[Extracted records]
───
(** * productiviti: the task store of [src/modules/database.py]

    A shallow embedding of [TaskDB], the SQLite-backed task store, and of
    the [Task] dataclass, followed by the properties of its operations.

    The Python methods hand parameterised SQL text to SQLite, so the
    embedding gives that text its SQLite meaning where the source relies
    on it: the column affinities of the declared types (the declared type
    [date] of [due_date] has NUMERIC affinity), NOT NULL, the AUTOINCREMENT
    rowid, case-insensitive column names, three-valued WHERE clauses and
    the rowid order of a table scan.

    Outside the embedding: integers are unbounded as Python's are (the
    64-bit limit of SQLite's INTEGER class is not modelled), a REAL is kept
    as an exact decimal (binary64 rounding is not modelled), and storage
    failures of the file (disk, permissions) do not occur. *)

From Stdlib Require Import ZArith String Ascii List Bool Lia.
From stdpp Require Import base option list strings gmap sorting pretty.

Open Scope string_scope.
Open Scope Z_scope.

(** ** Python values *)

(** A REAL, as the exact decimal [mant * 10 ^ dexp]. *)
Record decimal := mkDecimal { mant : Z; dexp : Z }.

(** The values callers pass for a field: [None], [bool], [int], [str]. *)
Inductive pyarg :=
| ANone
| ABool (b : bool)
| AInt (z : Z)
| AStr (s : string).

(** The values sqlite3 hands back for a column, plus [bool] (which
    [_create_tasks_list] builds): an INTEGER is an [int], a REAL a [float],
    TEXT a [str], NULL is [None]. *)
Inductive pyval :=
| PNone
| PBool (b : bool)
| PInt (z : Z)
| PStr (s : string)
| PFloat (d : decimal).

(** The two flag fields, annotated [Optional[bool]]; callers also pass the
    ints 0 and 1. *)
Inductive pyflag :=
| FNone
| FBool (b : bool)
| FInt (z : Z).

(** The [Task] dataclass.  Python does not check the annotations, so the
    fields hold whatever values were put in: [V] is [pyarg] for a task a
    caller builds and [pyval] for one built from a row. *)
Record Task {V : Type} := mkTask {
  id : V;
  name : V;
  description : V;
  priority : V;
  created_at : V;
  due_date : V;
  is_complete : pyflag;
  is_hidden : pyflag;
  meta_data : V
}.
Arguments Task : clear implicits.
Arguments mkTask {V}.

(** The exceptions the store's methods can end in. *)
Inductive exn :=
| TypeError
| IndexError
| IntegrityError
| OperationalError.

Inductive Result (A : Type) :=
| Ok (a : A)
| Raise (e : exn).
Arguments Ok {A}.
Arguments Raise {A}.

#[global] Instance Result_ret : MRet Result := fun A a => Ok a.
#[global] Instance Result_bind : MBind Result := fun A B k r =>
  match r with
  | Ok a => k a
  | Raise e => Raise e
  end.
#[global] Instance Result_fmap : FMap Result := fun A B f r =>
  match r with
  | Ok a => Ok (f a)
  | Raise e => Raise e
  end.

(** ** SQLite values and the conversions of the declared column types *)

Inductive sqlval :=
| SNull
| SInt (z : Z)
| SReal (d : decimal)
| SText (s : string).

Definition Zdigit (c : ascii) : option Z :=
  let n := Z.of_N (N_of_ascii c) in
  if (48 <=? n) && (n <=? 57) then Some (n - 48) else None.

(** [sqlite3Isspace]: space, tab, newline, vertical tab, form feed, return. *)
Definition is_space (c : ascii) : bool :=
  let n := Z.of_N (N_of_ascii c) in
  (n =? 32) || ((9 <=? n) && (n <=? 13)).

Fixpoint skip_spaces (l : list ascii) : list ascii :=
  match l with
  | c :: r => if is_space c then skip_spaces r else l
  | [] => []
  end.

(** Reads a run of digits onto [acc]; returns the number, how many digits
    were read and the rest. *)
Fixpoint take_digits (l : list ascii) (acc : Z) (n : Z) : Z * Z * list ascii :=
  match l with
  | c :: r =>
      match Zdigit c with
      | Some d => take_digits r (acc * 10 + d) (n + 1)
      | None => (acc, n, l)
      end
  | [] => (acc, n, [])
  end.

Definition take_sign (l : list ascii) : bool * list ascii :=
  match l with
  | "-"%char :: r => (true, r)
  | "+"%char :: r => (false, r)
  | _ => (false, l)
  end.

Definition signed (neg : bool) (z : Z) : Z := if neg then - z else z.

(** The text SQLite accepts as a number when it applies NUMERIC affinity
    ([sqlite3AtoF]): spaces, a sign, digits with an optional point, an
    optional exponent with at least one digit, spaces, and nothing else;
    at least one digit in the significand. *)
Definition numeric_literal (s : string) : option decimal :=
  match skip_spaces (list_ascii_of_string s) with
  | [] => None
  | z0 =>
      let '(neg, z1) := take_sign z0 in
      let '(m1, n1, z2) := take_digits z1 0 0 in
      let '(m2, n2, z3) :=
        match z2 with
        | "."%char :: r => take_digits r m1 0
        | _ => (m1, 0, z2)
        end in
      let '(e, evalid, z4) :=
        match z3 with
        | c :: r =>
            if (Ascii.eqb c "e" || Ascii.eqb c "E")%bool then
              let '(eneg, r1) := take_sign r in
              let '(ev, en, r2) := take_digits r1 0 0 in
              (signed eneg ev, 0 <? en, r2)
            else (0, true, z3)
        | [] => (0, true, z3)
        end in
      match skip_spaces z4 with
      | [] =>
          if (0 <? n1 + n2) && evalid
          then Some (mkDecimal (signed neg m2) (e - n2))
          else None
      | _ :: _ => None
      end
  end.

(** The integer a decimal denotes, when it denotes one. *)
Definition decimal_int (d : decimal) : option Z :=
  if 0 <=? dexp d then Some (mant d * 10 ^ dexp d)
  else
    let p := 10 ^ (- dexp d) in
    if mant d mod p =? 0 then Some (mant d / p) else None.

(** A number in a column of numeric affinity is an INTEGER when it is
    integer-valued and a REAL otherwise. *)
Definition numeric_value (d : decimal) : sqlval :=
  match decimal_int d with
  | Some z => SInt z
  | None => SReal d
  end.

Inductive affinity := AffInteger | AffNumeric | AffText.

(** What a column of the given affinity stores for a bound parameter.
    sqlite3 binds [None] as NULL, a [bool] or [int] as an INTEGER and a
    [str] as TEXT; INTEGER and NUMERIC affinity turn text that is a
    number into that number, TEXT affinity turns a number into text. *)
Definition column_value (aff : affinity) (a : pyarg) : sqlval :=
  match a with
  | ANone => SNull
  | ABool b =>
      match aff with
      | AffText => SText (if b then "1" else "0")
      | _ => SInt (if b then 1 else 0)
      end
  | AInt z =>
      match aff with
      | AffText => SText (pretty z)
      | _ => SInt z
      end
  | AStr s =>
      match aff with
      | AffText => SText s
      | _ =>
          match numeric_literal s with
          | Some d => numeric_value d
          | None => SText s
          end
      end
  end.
───
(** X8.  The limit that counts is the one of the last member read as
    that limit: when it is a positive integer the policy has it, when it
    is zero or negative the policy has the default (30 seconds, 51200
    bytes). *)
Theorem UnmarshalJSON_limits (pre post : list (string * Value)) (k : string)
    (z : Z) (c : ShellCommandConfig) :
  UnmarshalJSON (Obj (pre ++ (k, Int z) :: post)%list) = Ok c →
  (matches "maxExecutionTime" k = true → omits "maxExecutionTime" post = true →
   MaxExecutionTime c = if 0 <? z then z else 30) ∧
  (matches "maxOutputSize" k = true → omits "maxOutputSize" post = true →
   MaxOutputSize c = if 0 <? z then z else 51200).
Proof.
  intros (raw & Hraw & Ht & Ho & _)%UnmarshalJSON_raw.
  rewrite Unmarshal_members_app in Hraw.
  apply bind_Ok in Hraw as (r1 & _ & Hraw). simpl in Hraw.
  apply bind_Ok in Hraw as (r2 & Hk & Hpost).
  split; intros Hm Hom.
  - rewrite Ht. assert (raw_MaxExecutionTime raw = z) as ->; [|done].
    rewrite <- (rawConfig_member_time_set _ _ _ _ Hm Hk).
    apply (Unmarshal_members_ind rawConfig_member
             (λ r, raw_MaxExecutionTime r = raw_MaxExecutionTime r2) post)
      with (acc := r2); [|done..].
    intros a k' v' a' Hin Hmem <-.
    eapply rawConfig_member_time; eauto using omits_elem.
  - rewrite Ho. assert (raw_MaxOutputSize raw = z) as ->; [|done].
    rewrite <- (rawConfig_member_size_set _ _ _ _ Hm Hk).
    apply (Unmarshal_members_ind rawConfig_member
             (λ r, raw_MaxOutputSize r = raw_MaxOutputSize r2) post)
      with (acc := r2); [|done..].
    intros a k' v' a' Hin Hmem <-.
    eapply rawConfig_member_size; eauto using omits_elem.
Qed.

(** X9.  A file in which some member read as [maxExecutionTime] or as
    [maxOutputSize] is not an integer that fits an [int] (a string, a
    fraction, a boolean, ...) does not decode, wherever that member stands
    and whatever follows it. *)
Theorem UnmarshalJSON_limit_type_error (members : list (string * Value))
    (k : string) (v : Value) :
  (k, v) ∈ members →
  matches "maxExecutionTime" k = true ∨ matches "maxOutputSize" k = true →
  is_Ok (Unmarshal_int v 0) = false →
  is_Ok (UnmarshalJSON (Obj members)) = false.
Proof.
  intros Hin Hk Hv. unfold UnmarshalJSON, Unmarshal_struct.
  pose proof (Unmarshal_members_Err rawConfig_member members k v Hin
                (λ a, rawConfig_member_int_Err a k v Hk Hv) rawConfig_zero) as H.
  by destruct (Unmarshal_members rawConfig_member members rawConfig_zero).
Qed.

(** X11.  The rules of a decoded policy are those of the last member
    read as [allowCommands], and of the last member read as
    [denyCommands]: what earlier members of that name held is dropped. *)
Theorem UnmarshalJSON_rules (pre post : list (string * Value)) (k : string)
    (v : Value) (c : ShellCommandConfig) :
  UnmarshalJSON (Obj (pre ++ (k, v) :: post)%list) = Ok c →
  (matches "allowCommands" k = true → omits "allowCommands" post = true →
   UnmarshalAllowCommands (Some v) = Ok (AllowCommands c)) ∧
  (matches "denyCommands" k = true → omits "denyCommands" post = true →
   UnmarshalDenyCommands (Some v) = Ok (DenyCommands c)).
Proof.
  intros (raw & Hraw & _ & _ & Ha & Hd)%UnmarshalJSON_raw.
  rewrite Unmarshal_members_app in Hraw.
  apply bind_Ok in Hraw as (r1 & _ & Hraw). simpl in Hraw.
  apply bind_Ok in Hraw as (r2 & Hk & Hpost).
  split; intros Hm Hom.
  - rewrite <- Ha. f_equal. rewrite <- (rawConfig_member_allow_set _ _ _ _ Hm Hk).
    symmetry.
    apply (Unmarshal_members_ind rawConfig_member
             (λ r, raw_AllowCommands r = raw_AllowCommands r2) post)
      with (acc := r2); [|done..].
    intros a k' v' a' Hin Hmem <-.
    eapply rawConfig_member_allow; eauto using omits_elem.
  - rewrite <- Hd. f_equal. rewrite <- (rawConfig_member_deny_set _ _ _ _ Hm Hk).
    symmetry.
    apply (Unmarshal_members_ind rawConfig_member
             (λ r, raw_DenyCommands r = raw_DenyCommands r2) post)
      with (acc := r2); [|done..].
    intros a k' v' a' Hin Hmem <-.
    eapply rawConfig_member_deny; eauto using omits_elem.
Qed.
───
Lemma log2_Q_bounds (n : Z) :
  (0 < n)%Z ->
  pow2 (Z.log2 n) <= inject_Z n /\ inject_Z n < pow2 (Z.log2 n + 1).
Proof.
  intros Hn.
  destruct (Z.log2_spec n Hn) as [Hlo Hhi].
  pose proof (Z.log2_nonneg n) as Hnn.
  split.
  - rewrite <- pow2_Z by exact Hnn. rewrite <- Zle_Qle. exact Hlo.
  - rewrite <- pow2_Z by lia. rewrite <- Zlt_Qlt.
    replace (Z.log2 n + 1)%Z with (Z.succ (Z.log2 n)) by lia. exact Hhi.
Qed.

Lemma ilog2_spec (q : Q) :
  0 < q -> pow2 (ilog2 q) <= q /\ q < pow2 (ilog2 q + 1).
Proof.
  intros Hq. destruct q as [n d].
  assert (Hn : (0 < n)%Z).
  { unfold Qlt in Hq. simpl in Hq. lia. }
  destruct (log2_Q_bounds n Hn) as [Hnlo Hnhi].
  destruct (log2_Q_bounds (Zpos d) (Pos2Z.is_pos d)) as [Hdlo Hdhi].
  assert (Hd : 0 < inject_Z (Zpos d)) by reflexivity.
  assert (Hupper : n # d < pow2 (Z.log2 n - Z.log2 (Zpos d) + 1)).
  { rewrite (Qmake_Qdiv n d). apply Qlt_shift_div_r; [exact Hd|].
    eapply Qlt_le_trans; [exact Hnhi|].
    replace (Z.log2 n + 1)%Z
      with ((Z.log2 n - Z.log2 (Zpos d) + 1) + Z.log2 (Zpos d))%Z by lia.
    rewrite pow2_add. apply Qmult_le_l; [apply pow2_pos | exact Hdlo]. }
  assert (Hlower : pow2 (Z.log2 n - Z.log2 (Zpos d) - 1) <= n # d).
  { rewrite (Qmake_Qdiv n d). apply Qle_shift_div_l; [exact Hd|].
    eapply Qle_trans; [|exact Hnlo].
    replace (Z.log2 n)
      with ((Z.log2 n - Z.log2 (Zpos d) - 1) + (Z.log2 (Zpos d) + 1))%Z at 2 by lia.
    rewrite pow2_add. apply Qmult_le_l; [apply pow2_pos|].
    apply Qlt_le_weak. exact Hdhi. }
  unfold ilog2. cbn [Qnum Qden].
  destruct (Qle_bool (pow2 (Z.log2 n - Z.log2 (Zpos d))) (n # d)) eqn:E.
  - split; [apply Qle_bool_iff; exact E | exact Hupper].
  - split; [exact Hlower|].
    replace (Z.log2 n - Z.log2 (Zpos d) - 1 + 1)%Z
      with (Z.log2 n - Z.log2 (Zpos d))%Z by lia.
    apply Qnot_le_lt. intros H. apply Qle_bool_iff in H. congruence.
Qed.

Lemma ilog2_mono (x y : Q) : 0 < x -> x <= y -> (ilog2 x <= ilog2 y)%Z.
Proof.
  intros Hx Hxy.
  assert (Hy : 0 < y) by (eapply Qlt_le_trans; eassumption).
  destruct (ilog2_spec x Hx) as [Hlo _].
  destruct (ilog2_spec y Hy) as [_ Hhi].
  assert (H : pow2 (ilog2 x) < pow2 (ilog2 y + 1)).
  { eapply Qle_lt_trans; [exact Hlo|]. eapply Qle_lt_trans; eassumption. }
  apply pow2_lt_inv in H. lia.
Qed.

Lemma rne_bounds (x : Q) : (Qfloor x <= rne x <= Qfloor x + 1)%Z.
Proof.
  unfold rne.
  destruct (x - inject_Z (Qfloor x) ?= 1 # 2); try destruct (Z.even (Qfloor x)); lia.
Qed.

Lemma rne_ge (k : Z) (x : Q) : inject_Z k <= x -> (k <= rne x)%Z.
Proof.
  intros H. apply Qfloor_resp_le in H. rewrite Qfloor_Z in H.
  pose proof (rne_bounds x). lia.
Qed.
───
* [The task]
Show each line of the data that contains the string "Arguments".

* [Response area]
Arguments Task : clear implicits.
Arguments mkTask {V}.
Arguments Ok {A}.
Arguments Raise {A}.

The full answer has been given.